** Opening Exercise data block **

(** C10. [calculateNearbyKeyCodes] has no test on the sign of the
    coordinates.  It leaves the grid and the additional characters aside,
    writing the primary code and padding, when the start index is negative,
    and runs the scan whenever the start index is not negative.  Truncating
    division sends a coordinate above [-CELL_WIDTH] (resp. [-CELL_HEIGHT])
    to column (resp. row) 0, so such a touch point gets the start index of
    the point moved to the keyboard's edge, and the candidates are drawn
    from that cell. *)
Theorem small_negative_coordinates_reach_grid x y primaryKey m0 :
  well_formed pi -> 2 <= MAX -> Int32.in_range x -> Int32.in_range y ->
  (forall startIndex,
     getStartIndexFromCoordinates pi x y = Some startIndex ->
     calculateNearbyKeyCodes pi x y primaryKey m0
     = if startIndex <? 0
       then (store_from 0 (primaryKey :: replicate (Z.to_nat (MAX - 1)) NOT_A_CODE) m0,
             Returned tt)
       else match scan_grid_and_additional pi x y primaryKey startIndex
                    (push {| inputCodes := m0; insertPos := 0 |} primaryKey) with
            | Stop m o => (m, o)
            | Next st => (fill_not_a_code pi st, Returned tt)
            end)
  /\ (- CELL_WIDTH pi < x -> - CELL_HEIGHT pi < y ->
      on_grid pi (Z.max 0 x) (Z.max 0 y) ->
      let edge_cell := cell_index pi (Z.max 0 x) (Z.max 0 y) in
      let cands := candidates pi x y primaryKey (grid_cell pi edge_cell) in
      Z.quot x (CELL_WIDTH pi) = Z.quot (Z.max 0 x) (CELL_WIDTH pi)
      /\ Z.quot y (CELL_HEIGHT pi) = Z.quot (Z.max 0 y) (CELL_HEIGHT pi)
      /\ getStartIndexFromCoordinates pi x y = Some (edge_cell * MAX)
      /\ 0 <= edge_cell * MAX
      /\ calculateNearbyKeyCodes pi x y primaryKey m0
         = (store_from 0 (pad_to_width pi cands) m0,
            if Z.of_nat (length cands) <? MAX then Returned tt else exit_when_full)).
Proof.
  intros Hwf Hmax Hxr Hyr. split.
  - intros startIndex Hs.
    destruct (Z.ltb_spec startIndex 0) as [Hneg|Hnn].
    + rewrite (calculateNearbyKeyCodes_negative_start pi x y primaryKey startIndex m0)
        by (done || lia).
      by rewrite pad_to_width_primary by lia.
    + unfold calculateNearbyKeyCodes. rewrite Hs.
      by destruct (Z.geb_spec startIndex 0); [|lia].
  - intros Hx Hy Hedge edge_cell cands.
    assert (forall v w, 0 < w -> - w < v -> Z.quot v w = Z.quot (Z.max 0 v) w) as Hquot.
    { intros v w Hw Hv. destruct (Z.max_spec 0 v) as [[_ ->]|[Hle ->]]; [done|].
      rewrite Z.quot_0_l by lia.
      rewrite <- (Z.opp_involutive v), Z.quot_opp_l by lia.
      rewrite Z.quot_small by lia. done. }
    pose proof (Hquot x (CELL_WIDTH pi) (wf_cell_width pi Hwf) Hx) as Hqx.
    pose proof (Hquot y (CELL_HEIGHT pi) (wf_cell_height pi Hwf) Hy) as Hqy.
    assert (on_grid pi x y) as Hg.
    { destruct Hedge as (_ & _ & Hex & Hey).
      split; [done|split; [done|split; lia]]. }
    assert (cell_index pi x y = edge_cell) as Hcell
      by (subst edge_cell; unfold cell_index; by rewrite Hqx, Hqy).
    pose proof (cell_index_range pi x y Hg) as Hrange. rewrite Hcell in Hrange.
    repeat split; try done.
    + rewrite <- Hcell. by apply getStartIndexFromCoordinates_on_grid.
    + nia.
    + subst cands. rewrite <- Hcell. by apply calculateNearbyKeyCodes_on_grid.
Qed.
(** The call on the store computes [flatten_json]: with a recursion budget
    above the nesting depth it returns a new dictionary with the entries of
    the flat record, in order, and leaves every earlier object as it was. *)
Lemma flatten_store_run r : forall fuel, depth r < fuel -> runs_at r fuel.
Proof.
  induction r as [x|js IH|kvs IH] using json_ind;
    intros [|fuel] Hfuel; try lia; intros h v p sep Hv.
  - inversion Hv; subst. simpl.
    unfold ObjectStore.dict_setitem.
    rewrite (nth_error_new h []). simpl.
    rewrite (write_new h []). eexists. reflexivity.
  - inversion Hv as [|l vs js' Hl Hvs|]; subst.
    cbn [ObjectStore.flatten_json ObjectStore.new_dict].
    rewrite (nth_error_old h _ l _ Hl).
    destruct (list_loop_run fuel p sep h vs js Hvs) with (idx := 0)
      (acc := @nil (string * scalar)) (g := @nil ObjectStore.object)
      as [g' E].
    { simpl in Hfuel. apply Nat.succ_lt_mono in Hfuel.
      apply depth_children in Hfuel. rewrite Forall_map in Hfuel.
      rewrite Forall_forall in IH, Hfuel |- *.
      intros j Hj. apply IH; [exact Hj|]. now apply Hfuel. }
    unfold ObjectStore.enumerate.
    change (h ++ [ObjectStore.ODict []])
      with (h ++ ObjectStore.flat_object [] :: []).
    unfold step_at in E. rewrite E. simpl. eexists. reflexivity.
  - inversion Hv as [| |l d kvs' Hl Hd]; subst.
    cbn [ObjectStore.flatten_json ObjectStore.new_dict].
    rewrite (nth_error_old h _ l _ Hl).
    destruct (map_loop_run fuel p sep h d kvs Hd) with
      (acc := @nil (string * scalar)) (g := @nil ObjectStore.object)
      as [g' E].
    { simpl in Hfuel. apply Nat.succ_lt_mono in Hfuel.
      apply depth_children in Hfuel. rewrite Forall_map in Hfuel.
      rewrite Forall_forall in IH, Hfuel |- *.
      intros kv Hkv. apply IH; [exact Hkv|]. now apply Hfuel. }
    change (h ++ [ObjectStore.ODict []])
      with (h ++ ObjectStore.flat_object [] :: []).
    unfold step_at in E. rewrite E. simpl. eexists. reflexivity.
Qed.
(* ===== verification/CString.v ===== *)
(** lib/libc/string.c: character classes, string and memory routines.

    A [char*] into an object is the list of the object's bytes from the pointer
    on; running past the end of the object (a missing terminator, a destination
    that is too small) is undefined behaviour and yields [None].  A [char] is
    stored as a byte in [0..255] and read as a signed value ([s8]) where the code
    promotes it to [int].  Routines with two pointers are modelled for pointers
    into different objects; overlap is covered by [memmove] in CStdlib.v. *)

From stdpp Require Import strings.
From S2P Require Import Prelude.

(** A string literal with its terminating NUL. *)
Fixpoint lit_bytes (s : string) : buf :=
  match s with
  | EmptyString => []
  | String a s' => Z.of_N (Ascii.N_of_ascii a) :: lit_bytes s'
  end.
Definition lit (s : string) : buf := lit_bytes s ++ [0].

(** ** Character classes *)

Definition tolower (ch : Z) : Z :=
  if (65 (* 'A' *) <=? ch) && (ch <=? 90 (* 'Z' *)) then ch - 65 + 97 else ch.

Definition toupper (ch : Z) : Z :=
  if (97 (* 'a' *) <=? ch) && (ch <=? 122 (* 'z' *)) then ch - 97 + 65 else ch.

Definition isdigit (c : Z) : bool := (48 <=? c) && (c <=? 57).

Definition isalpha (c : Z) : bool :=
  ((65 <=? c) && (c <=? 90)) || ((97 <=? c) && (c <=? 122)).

** Closing Exercise data block **

### Your task
Give back exactly the lines of the listing above, starting with its first line and ending with the line that holds "primaryKey startIndex m0)".

### Solution to the problem
(** C10. [calculateNearbyKeyCodes] has no test on the sign of the
    coordinates.  It leaves the grid and the additional characters aside,
    writing the primary code and padding, when the start index is negative,
    and runs the scan whenever the start index is not negative.  Truncating
    division sends a coordinate above [-CELL_WIDTH] (resp. [-CELL_HEIGHT])
    to column (resp. row) 0, so such a touch point gets the start index of
    the point moved to the keyboard's edge, and the candidates are drawn
    from that cell. *)
Theorem small_negative_coordinates_reach_grid x y primaryKey m0 :
  well_formed pi -> 2 <= MAX -> Int32.in_range x -> Int32.in_range y ->
  (forall startIndex,
     getStartIndexFromCoordinates pi x y = Some startIndex ->
     calculateNearbyKeyCodes pi x y primaryKey m0
     = if startIndex <? 0
       then (store_from 0 (primaryKey :: replicate (Z.to_nat (MAX - 1)) NOT_A_CODE) m0,
             Returned tt)
       else match scan_grid_and_additional pi x y primaryKey startIndex
                    (push {| inputCodes := m0; insertPos := 0 |} primaryKey) with
            | Stop m o => (m, o)
            | Next st => (fill_not_a_code pi st, Returned tt)
            end)
  /\ (- CELL_WIDTH pi < x -> - CELL_HEIGHT pi < y ->
      on_grid pi (Z.max 0 x) (Z.max 0 y) ->
      let edge_cell := cell_index pi (Z.max 0 x) (Z.max 0 y) in
      let cands := candidates pi x y primaryKey (grid_cell pi edge_cell) in
      Z.quot x (CELL_WIDTH pi) = Z.quot (Z.max 0 x) (CELL_WIDTH pi)
      /\ Z.quot y (CELL_HEIGHT pi) = Z.quot (Z.max 0 y) (CELL_HEIGHT pi)
      /\ getStartIndexFromCoordinates pi x y = Some (edge_cell * MAX)
      /\ 0 <= edge_cell * MAX
      /\ calculateNearbyKeyCodes pi x y primaryKey m0
         = (store_from 0 (pad_to_width pi cands) m0,
            if Z.of_nat (length cands) <? MAX then Returned tt else exit_when_full)).
Proof.
  intros Hwf Hmax Hxr Hyr. split.
  - intros startIndex Hs.
    destruct (Z.ltb_spec startIndex 0) as [Hneg|Hnn].
    + rewrite (calculateNearbyKeyCodes_negative_start pi x y primaryKey startIndex m0)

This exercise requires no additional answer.